SENDETERMIN So., 20.11.22 | 23:05 Uhr | Das Erste

Die DNA der USA

Warum die Krise der US-Demokratie noch nicht gebannt ist

PlayWarum die Krise der US-Demokratie noch nicht gebannt ist

Donald Trump kandidiert wieder, doch er ist geschwächt. Die rote Welle bei den Kongresswahlen blieb aus. "Das ist ein Zeichen, dass das Pendel langsam umschlägt", findet Evan Osnos. Doch andere Republikaner stehen in den Startlöchern und schüren weiterhin Wut gegen Migranten oder sexuelle Minderheiten. "Das Problem besteht weiter, das ist klar, und wir müssen es an der Wurzel packen."

Für Finanzexpertin und Buchautorin Sandra Navidi ist klar: "Die Vereinigten Staaten befinden sich an einem Wendepunkt. Es entscheidet sich nichts als ob sie eine Demokratie bleiben werden oder sich möglicherweise in eine Autokratie verwandeln."

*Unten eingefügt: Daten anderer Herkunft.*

(* ===== verification/TaskCreateScenarios.v ===== *)
(** * Concrete runs of task creation

    A server, a registry and creators on which the theorems are instantiated, and the
    runs behind two observations: a call that loses the race for an idempotency key
    leaves its reservation behind, and an admission can be late. *)
From S2P Require Import Prelude TaskModel TaskRepo TaskRepoFacts TaskRepoSafety TaskRepoTypes.
From S2P Require Import Workflow StepRetry Registry RateLimit RateLimitFacts Budget Queue.
From S2P Require Import TaskCreate TaskCreateFacts TaskCreateRuns TaskCreateRate.
Open Scope list_scope.
Open Scope Z_scope.

#[export] Instance tz_example : TzDatabase := {| LoadLocation _ := None |}.

(** A JSON encoder for payloads without extra context. *)
Definition encode_value (v : PayloadValue Empty_set) : string :=
  match v with
  | PvString s => GoStrings.quote_go s
  | PvInt z => pretty.pretty z
  | PvRaw b => b
  | PvObject m =>
      match m !! "prompt"%string with
      | Some (inr s) => "{" ++ GoStrings.quote_go "prompt" ++ ":" ++ GoStrings.quote_go s ++ "}"
      | _ => "{}"
      end%string
  end.
#[export] Instance json_example : JsonMarshal := {|
  json_any := Empty_set;
  json_marshal m := Some ("{" ++ String.concat "," (omap (fun k =>
      v ← m !! k; Some (GoStrings.quote_go k ++ ":" ++ encode_value v)%string)
    ["context"; "idempotencyKey"; "priority"; "taskType"; "workflowId"]%string) ++ "}")%string
|}.

(** The project "p": one agent step, one task a minute, two dollars a day. *)
Definition step_example : WorkflowStep :=
  mkStep "agent" "coder" "done" "" [] "" "" "" "" "" "".
Definition workflow_example : Workflow :=
  mkWorkflow "w" "" "code" {["code" := step_example]}%string ∅ false 0 0 false.
Definition usd (n : Z) : float64 := f64_of_Z n.
Definition project_example : Project := {|
  p_ID := "p"; p_SwarmID := "s"; p_DefaultWorkflowID := "w"; p_DefaultPriority := 7;
  p_RateLimit := mkProjectRateLimit 1 0;
  p_Budget := mkProjectBudget f64_zero (usd 2) f64_zero f64_zero "" f64_zero |}.
Definition registry_example : Registry := {|
  reg_projects := {["p" := project_example]}%string;
  reg_swarms := {["s" := mkSwarm "s" [mkRole "coder" "" "" None]]}%string;
  reg_workflows := {["w" := workflow_example]}%string;
  reg_transient := None |}.
Definition creator_example (limiter ledger : bool) : Creator :=
  mkCreator true true limiter (Some registry_example) true ledger true.

Definition params_example (key : string) : Params := {|
  ProjectIDOf := "p"; TaskType := "feature"; Prompt := "say hi"; PriorityOf := 0;
  WorkflowIDOf := ""; IdempotencyKeyOf := key;
  CreationSourceOf := TaskCreationSourceOther ""; ExtraContext := ∅; RawContext := "" |}.

Definition world_example : World (L := in_process_limiter) := {|
  w_tasks := []; w_limiter := ∅; w_usage := []; w_ledger := [];
  w_metrics := Some (mkQueueMetrics ∅ ∅); w_alerts := [] |}.

(** A fault-free turn. *)
Definition ok_turn (clock : time) (id : string) : Turn := mkTurn NoFault clock id ["code"]%string.
Definition noon : time := 12 * Hour.

(** ** A call on its own *)


(** ** Two calls with one key *)

(** The turns of calls [0] and [1] in turn. *)
Definition alternate (clock : time) (n : nat) : list Event :=
  concat (repeat [EvTurn 0 (ok_turn clock "t0"); EvTurn 1 (ok_turn clock "t1")] n).

Abbreviation race :=
  (run (pg := pg_example) (creator_example false true) (alternate noon 13)
    (map PcStart [params_example "k"; params_example "k"], world_example)).

Lemma empty_typed : well_typed (pg := pg_example) [].
Proof. split; [split|..]; try (by intros t ?%elem_of_nil); apply NoDup_nil_2. Qed.

Lemma alternate_keeps cl : EvRepo cl ∈ alternate noon 13 -> keeps_keys cl = true.
Proof.
  unfold alternate. intros Hcl. simpl in Hcl.
  repeat (apply elem_of_cons in Hcl as [Hcl|Hcl]; [discriminate Hcl|]). by apply elem_of_nil in Hcl.
Qed.

Lemma create_idempotent_witness :
  exists o0 o1 t0 t1, race.1 !! 0%nat = Some (PcDone o0) /\ race.1 !! 1%nat = Some (PcDone o1) /\
    answer o0 = Ok t0 /\ answer o1 = Ok t1 /\ ID t0 = ID t1.
Proof.
  assert (H : match race.1 with
              | [PcDone (Created _); PcDone (Existing _)] => true
              | _ => false
              end = true) by by vm_compute.
  destruct race.1 as [|[| | | | | | | | | | | | | |[t0| |]] [|[| | | | | | | | | | | | | |[|t1|]] [|]]] eqn:E;
    try discriminate H.
  exists (Created t0), (Existing t1), t0, t1. split_and!; [done..|].
  apply (create_idempotent (pg := pg_example) (creator_example false true)
    [params_example "k"; params_example "k"] world_example (alternate noon 13) 0 1
    (params_example "k") (params_example "k") (Created t0) (Existing t1) t0 t1);
    [exact empty_typed| |done|done|done|done|done| | |done|done].
  - exact alternate_keeps.
  - rewrite E. reflexivity.
  - rewrite E. reflexivity.
Defined.

(** The call that loses the race for the key has a reservation of its own, for a task
    that will never exist: it counts against the cap until the stale sweep. *)
Example lost_race_leaks_reservation :
  map br_TaskID (w_ledger race.2) = ["t0"; "t1"]%string /\ map ID (w_tasks race.2) = ["t0"]%string /\
  unsettled_sum "p" (w_ledger race.2) = Ok (usd 2).
Proof. by vm_compute. Qed.

(** ** The rate limit with two calls in flight *)

Definition no_key_calls : list Params := [params_example ""; params_example ""].

Abbreviation crowded :=
  (run (pg := pg_example) (creator_example true false) (alternate noon 13)
    (map PcStart no_key_calls, world_example)).

Lemma limited_example :
  limited (creator_example true false) registry_example "p" project_example DimMinute.
Proof.
  split; try reflexivity. intros q p. unfold GetProject, registry_example. cbn [reg_projects].
  intros H. apply lookup_singleton_Some in H as [<- <-]. reflexivity.
Qed.

Lemma alternate_clocked : clocked noon (alternate noon 13).
Proof.
  unfold alternate. simpl. repeat (split; [apply Z.le_refl|split; [reflexivity|]]). exact I.
Qed.

Fixpoint crowdb (K : nat) (evs : list Event) (s : list PC * World (L := in_process_limiter)) : bool :=
  Nat.leb (count_if (in_flight "p") s.1) K &&
  match evs with
  | [] => true
  | ev :: evs => crowdb K evs (step (pg := pg_example) (creator_example true false) ev s)
  end.

Lemma crowdb_crowd K evs s :
  crowdb K evs s = true -> crowd (pg := pg_example) (creator_example true false) "p" K evs s.
Proof.
  revert s. induction evs as [|ev evs IH]; intros s; cbn [crowdb crowd];
    intros [H1%Nat.leb_le H2]%andb_true_iff; auto.
Qed.

(** Both calls check before either records: the bound [cap + K - 1] is reached. *)
Lemma created_within_rate_witness :
  count_if (made_live "p" DimMinute noon) crowded.1 = 2%nat /\
  Z.of_nat (count_if (made_live "p" DimMinute noon) crowded.1) <=
    cap project_example DimMinute + Z.of_nat 2 - 1.
Proof.
  assert (Hcrowd : crowd (pg := pg_example) (creator_example true false) "p" 2 (alternate noon 13)
            (map PcStart no_key_calls, world_example)) by (apply crowdb_crowd; by vm_compute).
  assert (Hroom : cap project_example DimMinute + Z.of_nat 2 <= maxInt32)
    by (vm_compute; discriminate).
  split; [by vm_compute|].
  exact (created_within_rate (pg := pg_example) (creator_example true false) registry_example "p"
    project_example DimMinute no_key_calls world_example (alternate noon 13) noon noon 2
    limited_example eq_refl Hroom I (fun _ => eq_refl) alternate_clocked Hcrowd (Z.le_refl noon)).
Defined.

(** ** A late admission

    A running task holds one dollar of a cap of two.  A second call reads the committed
    sums; then the first task's cost of one and a half dollars is recorded and its
    reservation settled; then the second call's transaction sees neither. *)
Definition running_task_world : World (L := in_process_limiter) := {|
  w_tasks := []; w_limiter := ∅; w_usage := [];
  w_ledger := [mkReservation "r0" "p" "t0" (usd 1) noon None];
  w_metrics := None; w_alerts := [] |}.

Definition one_and_a_half : float64 := SFdiv 53 1024 (usd 3) (usd 2).

Definition late_events : list Event :=
  let call := EvTurn 0 (ok_turn (noon + Hour) "t1") in
  repeat call 6 ++ [EvUsage [mkUsage "p" one_and_a_half (noon + Hour)]; EvSettle "t0" (noon + Hour)] ++
  repeat call 6.

(** The task is admitted although the cost that has landed and its estimate exceed the
    cap; a call that reads the sums afterwards is refused. *)
Example committed_read_can_be_late :
  let c := creator_example false true in
  let s := run (pg := pg_example) c late_events (map PcStart [params_example ""], running_task_world) in
  map ID (w_tasks s.2) = ["t1"]%string /\
  (let! spent := sum_daily (pg := pg_example) project_example (noon + Hour) (w_usage s.2) in
   let! reserved := unsettled_sum "p" (w_ledger s.2) in
   Ok (f64_lt (usd 2) (f64_add spent reserved))) = Ok true /\
  match (run (pg := pg_example) c (repeat (EvTurn 0 (ok_turn (noon + Hour) "t2")) 13)
           (map PcStart [params_example ""], s.2)).1 with
  | [PcDone (Failed e)] => ce_Reason e = ReasonBudgetExceeded
  | _ => False
  end.
Proof. by vm_compute. Qed.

Wie steht es um die amerikanische Demokratie?

Evan Osnos ist Journalist und Pulitzerpreisträger. Viele Jahre war er als Korrespondent des "New Yorker" im Ausland, zuletzt in China, wo er im totalitären System immer wieder auf die Werte der amerikanischen Demokratie verwies. Die erkennt er nicht wieder als er zurückkehrt, kurz vor dem Sturm auf das Kapitol. Am 6. Januar 21 ist er als Journalist vor Ort.

"Ich habe dort mit einigen Leuten gesprochen. Alle sagten: Dies ist ihre erste Reise nach Washington! Wie seltsam dachte ich, sie haben sich von der amerikanischen Politik so entfremdet, dass sie zum ersten Mal zum Kapitol kommen – um es anzugreifen", sagt Osnos.

"Das zeigt, wie weit sie sich entfernt hatten von der Politik und dass unser politisches System total isoliert ist und immer selbstbezogener geworden ist."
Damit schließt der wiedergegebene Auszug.